Lower the Brush Spacing to 10%
Your Photoshop brush is essentially just one dot. Your lines that you draw is that single dot repeated over and over a whole butt-load of times.
You can control how many times the dot is repeated using Spacing.
What is Spacing in Photoshop Brushes?
In Photoshop, brush spacing is the distance between each mark that the brush makes. The lower the spacing, the smoother the line will be. The higher the spacing, the more far apart each mark will be.
Once you’re in the Brush Settings, make sure you are in the Brush Tip Shape section. At the bottom you’ll see Spacing. In the screenshot below, the brush spacing is at 25%.
I can’t think of many situations where you would want to have such a high level of brush spacing. I mean, look at the horrible line I drew on the left there. Looks like a hungry caterpillar.
We can do better!
Bring the Spacing down to 10%. It’ll look like the second line below. Look at it now. It’s as smoooooth as eggs!
You might be wondering why I chose 10%. Why not 5% or 1%?
Personally, I find anything lower than 10% doesn’t make too much of a difference to how my lines look. Lowering the spacing any more than I need to will just be using up unnecessary and precious RAM.
Enable Pressure Sensitivity
What is Pressure Sensitivity?
Pressure sensitivity is a feature in Photoshop that allows the artist to control the size of their brushstrokes determined by the level of pressure they apply to the tablet with their stylus.
Is Pressure Sensitivity Important?
Using Pressure sensitivity is very important for digital artists. Pressure sensitivity allows artists to create more natural looking lines that emulate inking with a real pen. If pressure sensitivity is not enabled, then the artist’s line art may look lifeless and stiff.
How to Enable Pressure Sensitivity in Photoshop
To enable pressure sensitivity in Photoshop, select Shape Dynamics in the Brush Settings.
At the the top of Shape Dynamics you will see Size Jitter.
What is Size Jitter?
In Photoshop, Size Jitter allows your brush to decrease and increase in size as you are making your brushstroke. If you set Size Jitter to 0%, you can still control the size of your brush using Size Jitter’s Control option (for example, Pen Pressure).
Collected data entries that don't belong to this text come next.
Lemma is_finish_scheduled_eq W :
  is_finish_scheduled W =
  Ok (match _finish_scheduled (self W) with Some b => b | None => false end,
      W).
Proof.
  destruct W as [[sp mv st m mw [b|]] t q tr];
    unfold is_finish_scheduled; unfold_monad; reflexivity.
Qed.

Lemma finish_no_splash w W :
  splash (self W) = None -> finish w W = Ok (tt, W).
Proof.
  destruct W as [[sp mv st m mw fs] t q tr]; cbn [self splash].
  intros ->. unfold finish. unfold_monad. reflexivity.
Qed.

Lemma finish_before_show w W :
  splash (self W) <> None ->
  start_time (self W) = None ->
  finish w W = Ok (tt, with_self (set_finish_scheduled (Some true)) W).
Proof.
  destruct W as [[[s|] mv st m mw fs] t q tr]; cbn [self splash start_time];
    intros Hs; try (exfalso; apply Hs; reflexivity).
  intros ->. unfold finish. unfold_monad. reflexivity.
Qed.

(** [remaining > 0]: the minimum display time has not elapsed. *)
Lemma finish_early w W t0 :
  splash (self W) <> None ->
  start_time (self W) = Some t0 ->
  now W - t0 < min_splash_time (self W) ->
  finish w W =
  Ok (tt, mkWorld (set_finish_scheduled (Some true) (self W)) (now W)
            (timers W ++
               [(now W + (min_splash_time (self W) - (now W - t0)), DoFinish w)])
            ((now W, Log (waiting_msg
                            (min_splash_time (self W) - (now W - t0))))
               :: trace W)).
Proof.
  destruct W as [[[s|] mv st m mw fs] t q tr];
    cbn [self splash start_time min_splash_time now];
    intros Hs; try (exfalso; apply Hs; reflexivity).
  intros -> Hlt. unfold finish, msecsTo. unfold_monad.
  assert (Hmax : Z.max 0 (m - (t - t0)) = m - (t - t0)) by lia.
  rewrite Hmax.
  assert (Hpos : (0 <? m - (t - t0)) = true) by (apply Z.ltb_lt; lia).
  rewrite Hpos. unfold singleShot.
  assert (Hneg : (m - (t - t0) <? 0) = false) by (apply Z.ltb_ge; lia).
  rewrite Hneg. unfold_monad. reflexivity.
Qed.

(** [remaining = 0]: the minimum display time has elapsed. *)
Lemma finish_late w W t0 :
  splash (self W) <> None ->
  start_time (self W) = Some t0 ->
  min_splash_time (self W) <= now W - t0 ->
  finish w W = _do_finish w (with_self (set_finish_scheduled (Some true)) W).
Proof.
  destruct W as [[[s|] mv st m mw fs] t q tr];
    cbn [self splash start_time min_splash_time now];
    intros Hs; try (exfalso; apply Hs; reflexivity).
  intros -> Hle. unfold finish, msecsTo. unfold_monad.
  assert (Hmax : Z.max 0 (m - (t - t0)) = 0) by lia.
  rewrite Hmax. reflexivity.
Qed.

Lemma fire_none i W :
  nth_error (timers W) i = None -> fire i W = Ok (tt, W).
Proof.
  destruct W as [sf t q tr]; cbn [timers]. intros H.
  unfold fire. unfold_monad. rewrite H. reflexivity.
Qed.

Lemma fire_some i W d cb :
  nth_error (timers W) i = Some (d, cb) ->
  fire i W =
  run_callback cb
    (mkWorld (self W) (Z.max (now W) d) (remove_nth i (timers W)) (trace W)).
Proof.
  destruct W as [sf t q tr]; cbn [timers]. intros H.
  unfold fire. unfold_monad. rewrite H. reflexivity.
Qed.

(** ** No method raises *)

Lemma _do_finish_ok w W : exists W', _do_finish w W = Ok (tt, W').
Proof.
  destruct (visible W) eqn:Hv.
  - rewrite (_do_finish_visible w W Hv). eexists; reflexivity.
  - rewrite (_do_finish_hidden w W Hv). eexists; reflexivity.
Qed.

Lemma _check_and_finish_ok W : exists W', _check_and_finish W = Ok (tt, W').
Proof.
  destruct (main_window (self W)) as [w|] eqn:Hmw.
  - rewrite (_check_and_finish_set W w Hmw). apply _do_finish_ok.
  - rewrite (_check_and_finish_unset W Hmw). eexists; reflexivity.
Qed.

Lemma run_callback_ok cb W : exists W', run_callback cb W = Ok (tt, W').
Proof.
  destruct cb as [|w]; [apply _check_and_finish_ok | apply _do_finish_ok].
Qed.

Lemma fire_ok i W : exists W', fire i W = Ok (tt, W').
Proof.
  destruct (nth_error (timers W) i) as [[d cb]|] eqn:Hn.
  - rewrite (fire_some i W d cb Hn). apply run_callback_ok.
  - rewrite (fire_none i W Hn). eexists; reflexivity.
Qed.

(** Running [m] and then [k]: the shape every proof about a sequence of
    two computations starts from. *)
Lemma bind_ok {A B} (m : M A) (k : A -> M B) W a W1 :
  m W = Ok (a, W1) -> bind m k W = k a W1.
Proof. unfold bind. intros ->. reflexivity. Qed.

Lemma bind_inv {A B} (m : M A) (k : A -> M B) W b W2 :
  bind m k W = Ok (b, W2) ->
  exists a W1, m W = Ok (a, W1) /\ k a W1 = Ok (b, W2).
Proof.
  unfold bind. destruct (m W) as [[a W1]|e]; [|discriminate].
  intros H. exists a, W1. split; [reflexivity | exact H].
Qed.

Lemma dispatch_due_step fuel W :
  dispatch_due (S fuel) W =
  match earliest (timers W) with
  | Some (i, d) =>
      if d <=? now W then bind (fire i) (fun _ => dispatch_due fuel) W
      else Ok (tt, W)
  | None => Ok (tt, W)
  end.
Proof.
  cbn [dispatch_due]. unfold bind at 1 2, gets.
  destruct (earliest (timers W)) as [[i d]|]; [|reflexivity].
  destruct (d <=? now W); reflexivity.
Qed.

Lemma dispatch_next_eq W :
  dispatch_next W =
  match earliest (timers W) with
  | Some (i, _) => fire i W
  | None => Ok (tt, W)
  end.
Proof.
  unfold dispatch_next, bind, gets.
  destruct (earliest (timers W)) as [[i d]|]; reflexivity.
Qed.

Lemma dispatch_due_ok fuel : forall W, exists W', dispatch_due fuel W = Ok (tt, W').
Proof.
  induction fuel as [|fuel IH]; intros W.
  - eexists; reflexivity.
  - rewrite dispatch_due_step.
    destruct (earliest (timers W)) as [[i d]|]; [|eexists; reflexivity].
    destruct (d <=? now W); [|eexists; reflexivity].
    destruct (fire_ok i W) as [W1 H1].
    rewrite (bind_ok _ _ _ _ _ H1). apply IH.
Qed.

Lemma dispatch_next_ok W : exists W', dispatch_next W = Ok (tt, W').
Proof.
  rewrite dispatch_next_eq.
  destruct (earliest (timers W)) as [[i d]|];
    [apply fire_ok | eexists; reflexivity].
Qed.

Lemma dispatch_n_ok n : forall W, exists W', dispatch_n n W = Ok (tt, W').
Proof.
  induction n as [|n IH]; intros W.
  - eexists; reflexivity.
  - cbn [dispatch_n]. destruct (dispatch_next_ok W) as [W1 H1].
    rewrite (bind_ok _ _ _ _ _ H1). apply IH.
Qed.

Lemma show_no_splash W :
  splash (self W) = None -> show W = Ok (tt, W).
Proof.
  destruct W as [[sp mv st m mw fs] t q tr]; cbn [self splash].
  intros ->. unfold show. unfold_monad. reflexivity.
Qed.

Lemma show_eq W W2 :
  splash (self W) <> None ->
  dispatch_due (List.length (timers W)) (splash_shown W) = Ok (tt, W2) ->
  show W = Ok (tt, timer_started W2).
Proof.
  destruct W as [[[s|] mv st m mw fs] t q tr]; cbn [self splash];
    intros Hs; try (exfalso; apply Hs; reflexivity).
  intros Hd.
  cbv [splash_shown set_splash self now timers trace splash
       spinner_movie start_time min_splash_time main_window
       _finish_scheduled] in Hd.
  unfold show, app_processEvents. unfold_monad.
  rewrite Hd.
  destruct W2 as [[sp2 mv2 st2 m2 mw2 fs2] t2 q2 tr2].
  unfold singleShot, timer_started. unfold_monad.
  destruct (m2 <? 0); reflexivity.
Qed.

Lemma timers_timer_started W :
  0 <= min_splash_time (self W) ->
  timers (timer_started W) =
  timers W ++ [(now W + min_splash_time (self W), CheckAndFinish)].
Proof.
  intros H. unfold timer_started. cbn [timers].
  assert (Hneg : (min_splash_time (self W) <? 0) = false)
    by (apply Z.ltb_ge; lia).
  rewrite Hneg. reflexivity.
Qed.

(** ** Frames: what each method leaves alone *)

Lemma frame_refl a b c d W : frame a b c d W W.
Proof.
  split; auto; try lia.
  exists []. split; [reflexivity | intros; reflexivity].
Qed.

Lemma frame_trans a b c d W1 W2 W3 :
  frame a b c d W1 W2 -> frame a b c d W2 W3 -> frame a b c d W1 W3.
Proof.
  intros [m1 s1 n1 [new1 [t1 q1]] f1 st1 mw1 c1 h1]
         [m2 s2 n2 [new2 [t2 q2]] f2 st2 mw2 c2 h2].
  split.
  - congruence.
  - congruence.
  - lia.
  - exists (new2 ++ new1). split.
    + rewrite t2, t1. apply app_assoc.
    + intros Hd Hv. unfold quiet. rewrite forallb_app.
      apply andb_true_intro. split.
      * apply q2; auto.
      * apply q1; auto.
  - intros H. rewrite (f2 H). auto.
  - intros H. rewrite (st2 H). auto.
  - intros H. rewrite (mw2 H). auto.
  - intros H Hn. specialize (c1 H Hn).
    assert (Hn2 : main_window (self W2) = None) by (rewrite (mw1 H); exact Hn).
    specialize (c2 H Hn2). lia.
  - intros H Hv. auto.
Qed.

(** A frame that keeps more also keeps less. *)
Lemma frame_weaken a b c d a' b' c' d' W W' :
  (a' = true -> a = true) -> (b' = true -> b = true) ->
  (c' = true -> c = true) -> (d' = true -> d = true) ->
  frame a b c d W W' -> frame a' b' c' d' W W'.
Proof.
  intros Ha Hb Hc Hd [m1 s1 n1 [new1 [t1 q1]] f1 st1 mw1 c1 h1].
  split; auto.
  exists new1. split; auto.
Qed.

Lemma pending_checks_app q1 q2 :
  pending_checks (q1 ++ q2) = (pending_checks q1 + pending_checks q2)%nat.
Proof.
  unfold pending_checks. rewrite filter_app, length_app. reflexivity.
Qed.

Lemma frame_do_finish w W W' :
  _do_finish w W = Ok (tt, W') -> frame true true true true W W'.
Proof.
  destruct (visible W) eqn:Hv.
  - rewrite (_do_finish_visible w W Hv). intros H; injection H as <-.
    destruct W as [[sp mv st m mw fs] t q tr].
    split; cbn; auto; try lia; try congruence.
    + unfold visible in Hv; cbn in Hv. destruct sp; [reflexivity|discriminate].
    + eexists [_; _; _]. split; [reflexivity|]. intros _ Hv'.
      unfold visible in *. cbn in *. congruence.
  - rewrite (_do_finish_hidden w W Hv). intros H; injection H as <-.
    destruct W as [[sp mv st m mw fs] t q tr].
    split; cbn; auto; try lia.
    eexists [_]. split; [reflexivity|]. intros _ _. reflexivity.
Qed.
Aint no coincidence that I used Pen Pressure as an example, because that’s what we’re going to set our Control to.
Now that you have Pen Pressure set as your Size Jitter Control, you will now be able to make your lines thicker or thinner, depending on how hard (or soft) you press down on your tablet while drawing.
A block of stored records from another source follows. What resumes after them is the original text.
(* ===== verification/Heap.v ===== *)
(** * Heap: slotted heap pages (kernel/kds/heap.c, kds_heap.h)

    A heap page is a common header, a [kds_heap_page_meta], a slot
    directory growing upwards, tuples growing downwards and an 8-byte
    [next_page_id] in the tail.  The operations below are those of
    heap.c, on the bytes of one frame.  An out-parameter of the C
    function is part of the result. *)
From S2P Require Import Prelude Layout.
From stdpp Require Import prelude gmap list.
From Stdlib Require Import ZArith Lia.
Local Open Scope Z_scope.
Local Open Scope kds_scope.

(** ** On-page structures *)
Definition KDS_HEAP_NEXT_PAGE_OFFSET : Z := KDS_PAGE_SIZE - 8.
Record kds_heap_page_meta := HeapMeta { nr_slots : Z; lower : Z; upper : Z; hm_reserved : Z }.
Definition KDS_HEAP_META_SIZE : Z := 8.
Definition KDS_HEAP_META_OFFSET : Z := KDS_PAGE_HDR_SIZE.
Definition KDS_HEAP_AREA_OFFSET : Z := KDS_HEAP_META_OFFSET + KDS_HEAP_META_SIZE.
Record kds_heap_slot := HeapSlot { sl_offset : Z; sl_length : Z; sl_flags : Z }.
Definition KDS_HEAP_SLOT_SIZE : Z := 5.
Definition KDS_HEAP_SLOT_DEAD : Z := 1.
Record kds_heap_tuple_hdr := TupleHdr {
  xmin : Z; xmax : Z; undo_ptr : Z; data_len : Z; th_flags : Z; th_reserved : Z }.
Definition KDS_HEAP_TUPLE_HDR_SIZE : Z := 28.
Record kds_heap_tid := Tid { tid_page_id : Z; tid_slot : Z }.

Definition meta_enc (m : kds_heap_page_meta) : bytes :=
  le_bytes 2 (nr_slots m) ++ le_bytes 2 (lower m) ++ le_bytes 2 (upper m) ++ le_bytes 2 (hm_reserved m).
Definition meta_dec (b : bytes) : kds_heap_page_meta :=
  let '(n, b) := get 2 b in
  let '(l, b) := get 2 b in
  let '(u, b) := get 2 b in
  let '(r, _) := get 2 b in
  HeapMeta n l u r.
Definition slot_enc (s : kds_heap_slot) : bytes :=
  le_bytes 2 (sl_offset s) ++ le_bytes 2 (sl_length s) ++ le_bytes 1 (sl_flags s).
Definition slot_dec (b : bytes) : kds_heap_slot :=
  let '(o, b) := get 2 b in
  let '(l, b) := get 2 b in
  let '(f, _) := get 1 b in
  HeapSlot o l f.
Definition tuple_hdr_enc (h : kds_heap_tuple_hdr) : bytes :=
  le_bytes 8 (xmin h) ++ le_bytes 8 (xmax h) ++ le_bytes 8 (undo_ptr h) ++
  le_bytes 2 (data_len h) ++ le_bytes 1 (th_flags h) ++ le_bytes 1 (th_reserved h).
Definition tuple_hdr_dec (b : bytes) : kds_heap_tuple_hdr :=
  let '(a, b) := get 8 b in
  let '(c, b) := get 8 b in
  let '(u, b) := get 8 b in
  let '(l, b) := get 2 b in
  let '(f, b) := get 1 b in
  let '(r, _) := get 1 b in
  TupleHdr a c u l f r.

(** ** Tuple addresses as undo pointers *)
Definition kds_heap_tid_pack (tid : kds_heap_tid) : Z :=
  Z.lor (Z.land (tid_page_id tid) 0xFFFFFFFFFFFF) (u64 (Z.shiftl (tid_slot tid) 48)).
Definition kds_heap_tid_unpack (packed : Z) : kds_heap_tid :=
  Tid (Z.land packed 0xFFFFFFFFFFFF) (u16 (Z.shiftr packed 48)).

Section Heap.
Context `{K : Kernel}.

(** ** Page accessors *)
Definition heap_slot_off (idx : Z) : Z := KDS_HEAP_AREA_OFFSET + idx * KDS_HEAP_SLOT_SIZE.
Definition ld_meta : M kds_frame kds_heap_page_meta :=
  b <- ld KDS_HEAP_META_OFFSET KDS_HEAP_META_SIZE ;; ret (meta_dec b).
Definition ld_slot (idx : Z) : M kds_frame kds_heap_slot :=
  b <- ld (heap_slot_off idx) KDS_HEAP_SLOT_SIZE ;; ret (slot_dec b).
Definition ld_tuple_hdr (off : Z) : M kds_frame kds_heap_tuple_hdr :=
  b <- ld off KDS_HEAP_TUPLE_HDR_SIZE ;; ret (tuple_hdr_dec b).
Definition slot_is_dead (s : kds_heap_slot) : bool :=
  negb (Z.land (sl_flags s) KDS_HEAP_SLOT_DEAD =? 0) || (sl_length s =? 0).
Definition is_heap_insert_possible (meta : kds_heap_page_meta) (needed : Z) : bool :=
  needed <=? u16 (upper meta - lower meta).

(** ** Operations *)
Definition heap_init_page_as (type : Z) : M kds_frame unit :=
  guard_frame tt (
    kp_mod (fun k => set_kp_hdr (set_ph_type type (kp_hdr k)) k) ;;
    kp_mod (fun k => set_kp_hdr (or_flags KDS_PAGE_FLAG_INIT (kp_hdr k)) k) ;;
    let meta := HeapMeta 0 KDS_HEAP_AREA_OFFSET KDS_HEAP_NEXT_PAGE_OFFSET 0 in
    h <- kp_get kp_hdr ;;
    st 0 (page_hdr_enc h) ;;
    st KDS_HEAP_META_OFFSET (meta_enc meta) ;;
    st KDS_HEAP_NEXT_PAGE_OFFSET (le_bytes 8 0)).

Definition heap_init_page : M kds_frame unit := heap_init_page_as KDS_PAGE_TYPE_HEAP.

Definition heap_free_space : M kds_frame Z :=
  guard_frame 0 (
    meta <- ld_meta ;;
    ret (if lower meta <? upper meta then u16 (upper meta - lower meta) else 0)).

Definition heap_nr_slots : M kds_frame Z :=
  guard_frame 0 (meta <- ld_meta ;; ret (nr_slots meta)).

Definition heap_insert_tuple_ex (data : option bytes) (dlen xmin xmax undo : Z)
  : M kds_frame (Z * option kds_heap_tid) :=
  guard_frame (- EINVAL, None) (
    if (0 <? dlen) && bool_decide (data = None) then ret (- EINVAL, None) else
    if KDS_PAGE_SIZE <? dlen then ret (- EINVAL, None) else
    let needed := u16 (KDS_HEAP_SLOT_SIZE + KDS_HEAP_TUPLE_HDR_SIZE + dlen) in
    meta <- ld_meta ;;
    if negb (is_heap_insert_possible meta needed) then ret (- ENOSPC, None) else
    let new_upper := u16 (upper meta - (KDS_HEAP_TUPLE_HDR_SIZE + dlen)) in
    let new_slot_idx := nr_slots meta in
    st new_upper (tuple_hdr_enc (TupleHdr xmin xmax undo dlen 0 0)) ;;
    (if 0 <? dlen
     then d <- src data dlen ;; st (new_upper + KDS_HEAP_TUPLE_HDR_SIZE) d
     else ret tt) ;;
    st (heap_slot_off new_slot_idx)
       (slot_enc (HeapSlot new_upper (u16 (KDS_HEAP_TUPLE_HDR_SIZE + dlen)) 0)) ;;
    st KDS_HEAP_META_OFFSET
       (meta_enc (HeapMeta (u16 (nr_slots meta + 1)) (u16 (lower meta + KDS_HEAP_SLOT_SIZE))
                           new_upper (hm_reserved meta))) ;;
    kds_set_page_dirty ;;
    id <- kp_get kp_id ;;
    ret (0, Some (Tid id new_slot_idx))).

Definition heap_insert_tuple (data : option bytes) (dlen xmin : Z)
  : M kds_frame (Z * option kds_heap_tid) :=
  heap_insert_tuple_ex data dlen xmin 0 0.

Definition heap_overwrite_tuple (slot_idx : Z) (new_data : option bytes)
  (new_len xmin xmax undo : Z) : M kds_frame Z :=
  guard_frame (- EINVAL) (
    if (0 <? new_len) && bool_decide (new_data = None) then ret (- EINVAL) else
    meta <- ld_meta ;;
    if nr_slots meta <=? slot_idx then ret (- ENOENT) else
    slot <- ld_slot slot_idx ;;
    if slot_is_dead slot then ret (- ENOENT) else
    if sl_length slot <? u16 (KDS_HEAP_TUPLE_HDR_SIZE + new_len) then ret (- ENOSPC) else
    st (sl_offset slot) (tuple_hdr_enc (TupleHdr xmin xmax undo new_len 0 0)) ;;
    (if 0 <? new_len
     then d <- src new_data new_len ;; st (sl_offset slot + KDS_HEAP_TUPLE_HDR_SIZE) d
     else ret tt) ;;
    kds_set_page_dirty ;;
    ret 0).

Definition heap_retire_slot (slot_idx : Z) : M kds_frame Z :=
  guard_frame (- EINVAL) (
    meta <- ld_meta ;;
    if nr_slots meta <=? slot_idx then ret (- ENOENT) else
    slot <- ld_slot slot_idx ;;
    st (heap_slot_off slot_idx)
       (slot_enc (HeapSlot (sl_offset slot) 0 (Z.lor (sl_flags slot) KDS_HEAP_SLOT_DEAD))) ;;
    kds_set_page_dirty ;;
    ret 0).

Definition heap_slot_capacity (slot_idx : Z) : M kds_frame (Z * option Z) :=
  guard_frame (- EINVAL, None) (
    meta <- ld_meta ;;
    if nr_slots meta <=? slot_idx then ret (- ENOENT, None) else
    slot <- ld_slot slot_idx ;;
    if slot_is_dead slot then ret (- ENOENT, None) else
    ret (0, Some (u16 (sl_length slot - KDS_HEAP_TUPLE_HDR_SIZE)))).

Definition heap_get_next_page_id : M kds_frame Z :=
  guard_frame 0 (b <- ld KDS_HEAP_NEXT_PAGE_OFFSET 8 ;; ret (le_val b)).

Definition heap_set_next_page_id (next : Z) : M kds_frame Z :=
  guard_frame (- EINVAL) (
    st KDS_HEAP_NEXT_PAGE_OFFSET (le_bytes 8 next) ;;
    kds_set_page_dirty ;;
    ret 0).

(** [want] is [Some out_buf_size] when the caller passes a buffer. *)
Definition heap_read_tuple_gen (slot_idx : Z) (want : option Z) (raise_not_size_matched : bool)
  : M kds_frame (Z * option (kds_heap_tuple_hdr * bytes)) :=
  guard_frame (- EINVAL, None) (
    meta <- ld_meta ;;
    if nr_slots meta <=? slot_idx then ret (- ENOENT, None) else
    slot <- ld_slot slot_idx ;;
    if slot_is_dead slot then ret (- ENOENT, None) else
    hdr <- ld_tuple_hdr (sl_offset slot) ;;
    match want with
    | None => ret (0, Some (hdr, []))
    | Some out_buf_size =>
        if (out_buf_size <? data_len hdr) && raise_not_size_matched
        then ret (- ENOSPC, None)
        else buf <- ld (sl_offset slot + KDS_HEAP_TUPLE_HDR_SIZE) out_buf_size ;;
             ret (0, Some (hdr, buf))
    end).

Definition heap_read_tuple_pk (slot_idx : Z) (out_buf_size : Z)
  : M kds_frame (Z * option (kds_heap_tuple_hdr * bytes)) :=
  if negb (out_buf_size =? 8) then ret (- ENOSPC, None)
  else heap_read_tuple_gen slot_idx (Some out_buf_size) false.

Definition heap_read_tuple (slot_idx : Z) (want : option Z)
  : M kds_frame (Z * option (kds_heap_tuple_hdr * bytes)) :=
  heap_read_tuple_gen slot_idx want true.

Definition heap_delete_tuple (slot_idx : Z) (xmax_ : Z) : M kds_frame Z :=
  guard_frame (- EINVAL) (
    meta <- ld_meta ;;
    if nr_slots meta <=? slot_idx then ret (- ENOENT) else
    slot <- ld_slot slot_idx ;;
    if slot_is_dead slot then ret (- ENOENT) else
    h <- ld_tuple_hdr (sl_offset slot) ;;
    st (sl_offset slot)
       (tuple_hdr_enc (TupleHdr (xmin h) xmax_ (undo_ptr h) (data_len h) (th_flags h) (th_reserved h))) ;;
    kds_set_page_dirty ;;
    ret 0).

Definition heap_has_space (dlen : Z) : M kds_frame bool :=
  guard_frame false (
    if KDS_PAGE_SIZE <? dlen then ret false else
    let needed := u16 (KDS_HEAP_SLOT_SIZE + KDS_HEAP_TUPLE_HDR_SIZE + dlen) in
    free <- heap_free_space ;;
    ret (needed <=? free)).
End Heap.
There is one more step to do. Notice that the spiral is a little bit jagged and shaky?
- The line is jagged because my tablet and software can’t keep up with my lightning fast moves.
- The line is shaky because when I’m drawing slower lines, Photoshop is picking up too much of my hand and pen movements.
(Or perhaps I’m just one massive Photoshop n00bcake).
We can fix this with a little bit of Smoothing
Add Smoothing to Your Brush Strokes
At the top of your canvas, you will see a Smoothing option. Set this to at least 10%.
In the screenshot below, I re-drew the spiral with brush smoothing at 40%. It just makes things look a little bit better!
…But Beware of Too Much Smooth!
When using Smoothing, there is no one size fits all option. You will need to work out what smoothing level is appropriate for you.
You will also find that you will need to adjust the smoothing of your brush depending on what speed and what size you are drawing at.
For example, check out the grid and scribbles that I drew below. The two by two grid was drawn using 40%, which was the appropriate level of smoothing for me (and for my tablet and computer).
But take a look at the shading inside the squares and the squiggles to the right of the grid. I was wanting to do some quick, short hatches, but I did not get the effect I was wanting.
While the 40% smoothing was good for drawing the big grid, it wasn’t good for the fast hatching that I was trying to do.
This is because the higher your smoothing level is, the longer it takes to complete the brushstroke. So I was essentially starting my new stroke, before Photoshop had completed my last stroke.
So I did this again, but this time I lowered the smoothing down to 10%. In the image below, the strokes in Photoshop were completing much faster. Photoshop was able to keep up with my brushstrokes.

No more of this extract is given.